Dataset:
▬▬▬▬▬▬▬▬▬▬
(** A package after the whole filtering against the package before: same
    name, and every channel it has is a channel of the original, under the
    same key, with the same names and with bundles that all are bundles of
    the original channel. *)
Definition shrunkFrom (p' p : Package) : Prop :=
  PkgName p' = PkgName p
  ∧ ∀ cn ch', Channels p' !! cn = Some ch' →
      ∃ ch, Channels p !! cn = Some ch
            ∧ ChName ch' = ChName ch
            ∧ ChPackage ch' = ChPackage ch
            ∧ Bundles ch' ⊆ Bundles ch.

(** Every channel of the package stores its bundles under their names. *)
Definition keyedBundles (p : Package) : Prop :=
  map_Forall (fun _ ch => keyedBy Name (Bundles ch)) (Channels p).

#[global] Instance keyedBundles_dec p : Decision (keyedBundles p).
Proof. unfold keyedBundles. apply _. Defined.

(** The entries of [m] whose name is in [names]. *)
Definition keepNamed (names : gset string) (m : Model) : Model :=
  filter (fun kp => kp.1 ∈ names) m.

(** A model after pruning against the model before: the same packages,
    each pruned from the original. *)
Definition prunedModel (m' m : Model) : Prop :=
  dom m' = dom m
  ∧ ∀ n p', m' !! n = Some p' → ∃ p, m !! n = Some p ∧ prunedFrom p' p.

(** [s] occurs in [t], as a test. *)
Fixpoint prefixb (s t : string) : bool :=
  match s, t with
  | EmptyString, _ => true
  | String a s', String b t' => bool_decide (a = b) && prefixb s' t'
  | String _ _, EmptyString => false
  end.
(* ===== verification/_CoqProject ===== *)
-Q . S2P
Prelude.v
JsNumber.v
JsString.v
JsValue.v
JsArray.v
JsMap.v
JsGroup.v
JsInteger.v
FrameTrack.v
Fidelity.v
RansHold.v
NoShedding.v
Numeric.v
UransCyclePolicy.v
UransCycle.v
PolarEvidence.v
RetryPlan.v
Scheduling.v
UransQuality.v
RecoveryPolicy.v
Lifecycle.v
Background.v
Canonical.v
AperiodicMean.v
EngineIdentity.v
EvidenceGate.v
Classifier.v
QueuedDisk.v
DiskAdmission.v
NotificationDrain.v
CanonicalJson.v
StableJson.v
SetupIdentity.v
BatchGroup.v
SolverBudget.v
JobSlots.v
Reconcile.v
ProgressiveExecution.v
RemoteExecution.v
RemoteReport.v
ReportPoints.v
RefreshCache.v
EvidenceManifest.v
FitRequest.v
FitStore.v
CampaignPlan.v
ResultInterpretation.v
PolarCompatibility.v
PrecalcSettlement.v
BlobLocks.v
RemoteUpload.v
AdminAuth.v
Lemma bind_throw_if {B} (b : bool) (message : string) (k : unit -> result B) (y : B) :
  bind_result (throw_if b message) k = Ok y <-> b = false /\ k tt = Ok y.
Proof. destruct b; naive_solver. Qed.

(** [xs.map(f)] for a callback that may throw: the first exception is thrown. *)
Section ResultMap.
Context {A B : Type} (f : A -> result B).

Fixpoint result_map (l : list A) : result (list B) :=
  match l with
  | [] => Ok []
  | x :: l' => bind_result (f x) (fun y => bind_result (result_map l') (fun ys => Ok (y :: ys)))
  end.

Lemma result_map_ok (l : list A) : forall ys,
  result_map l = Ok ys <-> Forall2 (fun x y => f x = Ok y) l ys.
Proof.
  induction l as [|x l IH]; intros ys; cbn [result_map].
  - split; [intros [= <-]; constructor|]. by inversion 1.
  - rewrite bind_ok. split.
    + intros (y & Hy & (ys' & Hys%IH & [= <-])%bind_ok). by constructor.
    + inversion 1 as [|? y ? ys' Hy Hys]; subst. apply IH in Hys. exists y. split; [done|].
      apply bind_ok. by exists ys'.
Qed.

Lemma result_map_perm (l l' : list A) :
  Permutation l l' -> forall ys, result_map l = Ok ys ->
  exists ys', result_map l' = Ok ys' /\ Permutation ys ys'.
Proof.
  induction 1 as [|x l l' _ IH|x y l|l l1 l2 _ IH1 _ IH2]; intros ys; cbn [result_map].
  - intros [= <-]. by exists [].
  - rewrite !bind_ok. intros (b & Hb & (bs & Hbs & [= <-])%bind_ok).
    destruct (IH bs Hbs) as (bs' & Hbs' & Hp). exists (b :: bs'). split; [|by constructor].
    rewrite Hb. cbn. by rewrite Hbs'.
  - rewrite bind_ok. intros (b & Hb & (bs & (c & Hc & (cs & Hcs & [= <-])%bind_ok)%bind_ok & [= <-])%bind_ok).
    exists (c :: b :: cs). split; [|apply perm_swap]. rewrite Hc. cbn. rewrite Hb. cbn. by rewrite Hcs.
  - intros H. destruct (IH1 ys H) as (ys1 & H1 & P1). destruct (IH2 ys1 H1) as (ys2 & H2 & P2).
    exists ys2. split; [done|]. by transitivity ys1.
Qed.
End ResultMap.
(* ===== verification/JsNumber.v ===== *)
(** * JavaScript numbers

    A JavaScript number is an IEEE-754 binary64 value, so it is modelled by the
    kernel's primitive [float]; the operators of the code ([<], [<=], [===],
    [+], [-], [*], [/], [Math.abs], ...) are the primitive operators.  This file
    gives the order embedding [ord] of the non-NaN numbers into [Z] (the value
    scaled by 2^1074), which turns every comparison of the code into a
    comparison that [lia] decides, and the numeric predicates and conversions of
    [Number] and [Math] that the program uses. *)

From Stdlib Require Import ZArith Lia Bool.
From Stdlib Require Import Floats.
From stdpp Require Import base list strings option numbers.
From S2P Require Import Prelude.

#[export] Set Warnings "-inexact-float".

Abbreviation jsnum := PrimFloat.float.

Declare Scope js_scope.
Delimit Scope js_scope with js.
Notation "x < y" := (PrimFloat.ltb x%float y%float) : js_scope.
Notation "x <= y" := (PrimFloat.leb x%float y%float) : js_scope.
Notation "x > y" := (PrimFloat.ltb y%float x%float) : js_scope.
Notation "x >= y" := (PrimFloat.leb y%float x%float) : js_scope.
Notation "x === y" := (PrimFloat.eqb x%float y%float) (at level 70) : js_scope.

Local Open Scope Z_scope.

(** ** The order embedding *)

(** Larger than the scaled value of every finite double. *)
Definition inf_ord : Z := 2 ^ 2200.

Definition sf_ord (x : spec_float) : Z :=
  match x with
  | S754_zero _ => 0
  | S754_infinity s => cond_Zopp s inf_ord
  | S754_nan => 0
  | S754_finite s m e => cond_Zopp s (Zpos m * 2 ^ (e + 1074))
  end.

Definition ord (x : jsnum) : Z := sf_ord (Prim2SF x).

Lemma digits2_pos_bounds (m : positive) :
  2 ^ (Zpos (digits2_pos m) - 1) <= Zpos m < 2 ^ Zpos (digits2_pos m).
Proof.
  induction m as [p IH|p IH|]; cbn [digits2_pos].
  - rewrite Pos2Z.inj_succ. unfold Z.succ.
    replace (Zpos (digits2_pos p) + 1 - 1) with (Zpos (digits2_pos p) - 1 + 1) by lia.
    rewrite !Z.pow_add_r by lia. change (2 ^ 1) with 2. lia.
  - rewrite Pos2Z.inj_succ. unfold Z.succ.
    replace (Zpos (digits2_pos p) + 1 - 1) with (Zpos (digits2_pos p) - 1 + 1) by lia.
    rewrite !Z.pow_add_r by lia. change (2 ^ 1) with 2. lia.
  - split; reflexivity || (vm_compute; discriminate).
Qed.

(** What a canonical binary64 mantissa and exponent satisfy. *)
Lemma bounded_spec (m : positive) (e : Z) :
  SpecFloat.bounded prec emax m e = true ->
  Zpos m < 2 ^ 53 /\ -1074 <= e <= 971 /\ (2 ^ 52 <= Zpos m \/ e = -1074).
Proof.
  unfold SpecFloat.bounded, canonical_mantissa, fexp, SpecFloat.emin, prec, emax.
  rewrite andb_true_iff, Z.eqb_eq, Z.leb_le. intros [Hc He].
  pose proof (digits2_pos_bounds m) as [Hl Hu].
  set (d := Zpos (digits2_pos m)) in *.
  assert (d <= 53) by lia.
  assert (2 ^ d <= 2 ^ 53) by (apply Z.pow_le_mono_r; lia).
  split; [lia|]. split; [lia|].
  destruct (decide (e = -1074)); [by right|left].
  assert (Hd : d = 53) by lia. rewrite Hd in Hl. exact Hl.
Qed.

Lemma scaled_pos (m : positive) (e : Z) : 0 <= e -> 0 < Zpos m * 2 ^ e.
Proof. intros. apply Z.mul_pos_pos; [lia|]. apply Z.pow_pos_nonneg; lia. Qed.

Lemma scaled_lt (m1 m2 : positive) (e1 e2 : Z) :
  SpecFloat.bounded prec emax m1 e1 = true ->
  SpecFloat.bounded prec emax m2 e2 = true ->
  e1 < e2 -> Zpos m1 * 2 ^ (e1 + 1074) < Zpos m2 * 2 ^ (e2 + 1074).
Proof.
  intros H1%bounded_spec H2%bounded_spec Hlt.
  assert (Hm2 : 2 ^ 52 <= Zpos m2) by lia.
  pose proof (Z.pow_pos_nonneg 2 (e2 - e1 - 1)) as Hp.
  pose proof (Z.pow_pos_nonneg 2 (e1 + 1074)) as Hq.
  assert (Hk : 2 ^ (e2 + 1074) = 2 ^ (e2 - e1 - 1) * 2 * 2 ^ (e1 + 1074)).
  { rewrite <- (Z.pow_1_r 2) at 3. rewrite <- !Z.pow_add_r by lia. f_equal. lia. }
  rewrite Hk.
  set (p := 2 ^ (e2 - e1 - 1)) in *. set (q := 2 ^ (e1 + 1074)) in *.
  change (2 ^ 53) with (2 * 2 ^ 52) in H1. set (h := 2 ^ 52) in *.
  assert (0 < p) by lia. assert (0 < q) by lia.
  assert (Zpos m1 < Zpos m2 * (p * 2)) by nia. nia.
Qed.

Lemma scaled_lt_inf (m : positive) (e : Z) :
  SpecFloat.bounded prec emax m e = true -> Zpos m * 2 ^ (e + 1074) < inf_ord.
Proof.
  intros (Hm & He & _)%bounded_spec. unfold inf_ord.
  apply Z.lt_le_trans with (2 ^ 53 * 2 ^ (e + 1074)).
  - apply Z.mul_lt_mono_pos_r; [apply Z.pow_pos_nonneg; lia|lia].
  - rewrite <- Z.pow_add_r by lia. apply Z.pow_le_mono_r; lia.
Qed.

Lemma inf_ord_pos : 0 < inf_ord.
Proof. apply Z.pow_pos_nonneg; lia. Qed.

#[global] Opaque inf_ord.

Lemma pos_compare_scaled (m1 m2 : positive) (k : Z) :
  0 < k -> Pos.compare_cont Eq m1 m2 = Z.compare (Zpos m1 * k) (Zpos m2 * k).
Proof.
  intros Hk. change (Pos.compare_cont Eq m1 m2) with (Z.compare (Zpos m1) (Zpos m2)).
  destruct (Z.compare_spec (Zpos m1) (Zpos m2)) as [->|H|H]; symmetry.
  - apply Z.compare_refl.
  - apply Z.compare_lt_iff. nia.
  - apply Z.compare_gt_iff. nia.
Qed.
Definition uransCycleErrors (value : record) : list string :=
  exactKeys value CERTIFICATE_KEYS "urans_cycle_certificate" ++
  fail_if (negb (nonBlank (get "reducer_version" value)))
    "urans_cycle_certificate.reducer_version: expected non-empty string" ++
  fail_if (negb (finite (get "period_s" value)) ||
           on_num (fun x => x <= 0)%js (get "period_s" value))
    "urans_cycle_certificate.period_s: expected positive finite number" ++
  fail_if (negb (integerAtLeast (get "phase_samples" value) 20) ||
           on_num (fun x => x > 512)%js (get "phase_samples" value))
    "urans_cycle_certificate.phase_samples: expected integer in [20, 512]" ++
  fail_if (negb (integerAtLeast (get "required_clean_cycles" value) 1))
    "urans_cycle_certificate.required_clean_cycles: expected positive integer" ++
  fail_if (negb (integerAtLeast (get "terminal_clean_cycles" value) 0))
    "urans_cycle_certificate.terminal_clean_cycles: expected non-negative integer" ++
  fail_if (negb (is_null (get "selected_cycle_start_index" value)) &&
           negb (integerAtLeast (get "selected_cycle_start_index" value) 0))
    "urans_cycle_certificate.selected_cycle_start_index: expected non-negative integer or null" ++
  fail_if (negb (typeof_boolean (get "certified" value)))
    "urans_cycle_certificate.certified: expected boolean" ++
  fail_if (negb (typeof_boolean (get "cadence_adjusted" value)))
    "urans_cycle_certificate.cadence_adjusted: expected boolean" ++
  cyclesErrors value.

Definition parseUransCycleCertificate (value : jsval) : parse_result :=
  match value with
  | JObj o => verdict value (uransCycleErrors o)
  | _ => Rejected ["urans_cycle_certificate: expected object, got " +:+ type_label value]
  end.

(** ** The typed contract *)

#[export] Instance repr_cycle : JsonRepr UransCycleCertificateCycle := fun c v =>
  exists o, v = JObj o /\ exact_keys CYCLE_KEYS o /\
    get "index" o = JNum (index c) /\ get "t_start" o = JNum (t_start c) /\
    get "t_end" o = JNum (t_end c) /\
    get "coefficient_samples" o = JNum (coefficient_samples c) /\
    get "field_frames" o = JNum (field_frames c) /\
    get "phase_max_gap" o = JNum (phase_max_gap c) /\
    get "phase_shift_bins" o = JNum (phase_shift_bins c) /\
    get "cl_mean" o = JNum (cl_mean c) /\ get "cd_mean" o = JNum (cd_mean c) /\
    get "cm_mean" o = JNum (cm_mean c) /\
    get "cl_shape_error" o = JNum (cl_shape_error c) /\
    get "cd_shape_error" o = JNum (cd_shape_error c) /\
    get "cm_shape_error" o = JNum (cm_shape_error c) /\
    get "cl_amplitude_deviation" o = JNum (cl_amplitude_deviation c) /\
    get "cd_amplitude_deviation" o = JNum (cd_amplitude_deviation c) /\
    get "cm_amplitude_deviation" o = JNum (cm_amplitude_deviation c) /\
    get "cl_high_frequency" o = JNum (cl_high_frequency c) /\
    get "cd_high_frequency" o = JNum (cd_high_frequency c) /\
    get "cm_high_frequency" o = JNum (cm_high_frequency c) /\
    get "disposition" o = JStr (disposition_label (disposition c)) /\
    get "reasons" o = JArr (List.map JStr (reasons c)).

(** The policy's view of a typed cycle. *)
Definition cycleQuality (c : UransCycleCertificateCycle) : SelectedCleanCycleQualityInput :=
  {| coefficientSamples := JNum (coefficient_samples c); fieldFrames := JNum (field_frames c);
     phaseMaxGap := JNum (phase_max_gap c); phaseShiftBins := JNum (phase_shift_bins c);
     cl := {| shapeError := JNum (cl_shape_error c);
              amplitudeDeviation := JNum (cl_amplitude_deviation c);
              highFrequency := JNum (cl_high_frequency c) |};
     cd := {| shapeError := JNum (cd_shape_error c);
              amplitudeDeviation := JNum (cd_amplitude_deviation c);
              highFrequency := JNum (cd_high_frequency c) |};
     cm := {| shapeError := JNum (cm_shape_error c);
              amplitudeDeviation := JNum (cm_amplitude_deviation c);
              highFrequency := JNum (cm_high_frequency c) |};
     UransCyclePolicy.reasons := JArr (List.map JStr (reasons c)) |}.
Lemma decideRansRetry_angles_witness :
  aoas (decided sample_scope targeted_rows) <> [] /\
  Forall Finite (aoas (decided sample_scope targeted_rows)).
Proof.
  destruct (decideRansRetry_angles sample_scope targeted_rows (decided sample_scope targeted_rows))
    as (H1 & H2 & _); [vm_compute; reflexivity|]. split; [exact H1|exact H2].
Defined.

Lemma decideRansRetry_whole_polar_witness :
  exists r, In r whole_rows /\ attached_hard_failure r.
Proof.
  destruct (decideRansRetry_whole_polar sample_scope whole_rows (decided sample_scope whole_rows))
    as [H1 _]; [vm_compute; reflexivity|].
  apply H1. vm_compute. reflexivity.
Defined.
▬▬▬▬▬▬▬▬▬▬
Lines of the listing above that hold the string "positive" should each be copied.

Lemma digits2_pos_bounds (m : positive) :
Lemma bounded_spec (m : positive) (e : Z) :
Lemma scaled_pos (m : positive) (e : Z) : 0 <= e -> 0 < Zpos m * 2 ^ e.
Lemma scaled_lt (m1 m2 : positive) (e1 e2 : Z) :
Lemma scaled_lt_inf (m : positive) (e : Z) :
Lemma pos_compare_scaled (m1 m2 : positive) (k : Z) :
    "urans_cycle_certificate.period_s: expected positive finite number" ++
    "urans_cycle_certificate.required_clean_cycles: expected positive integer" ++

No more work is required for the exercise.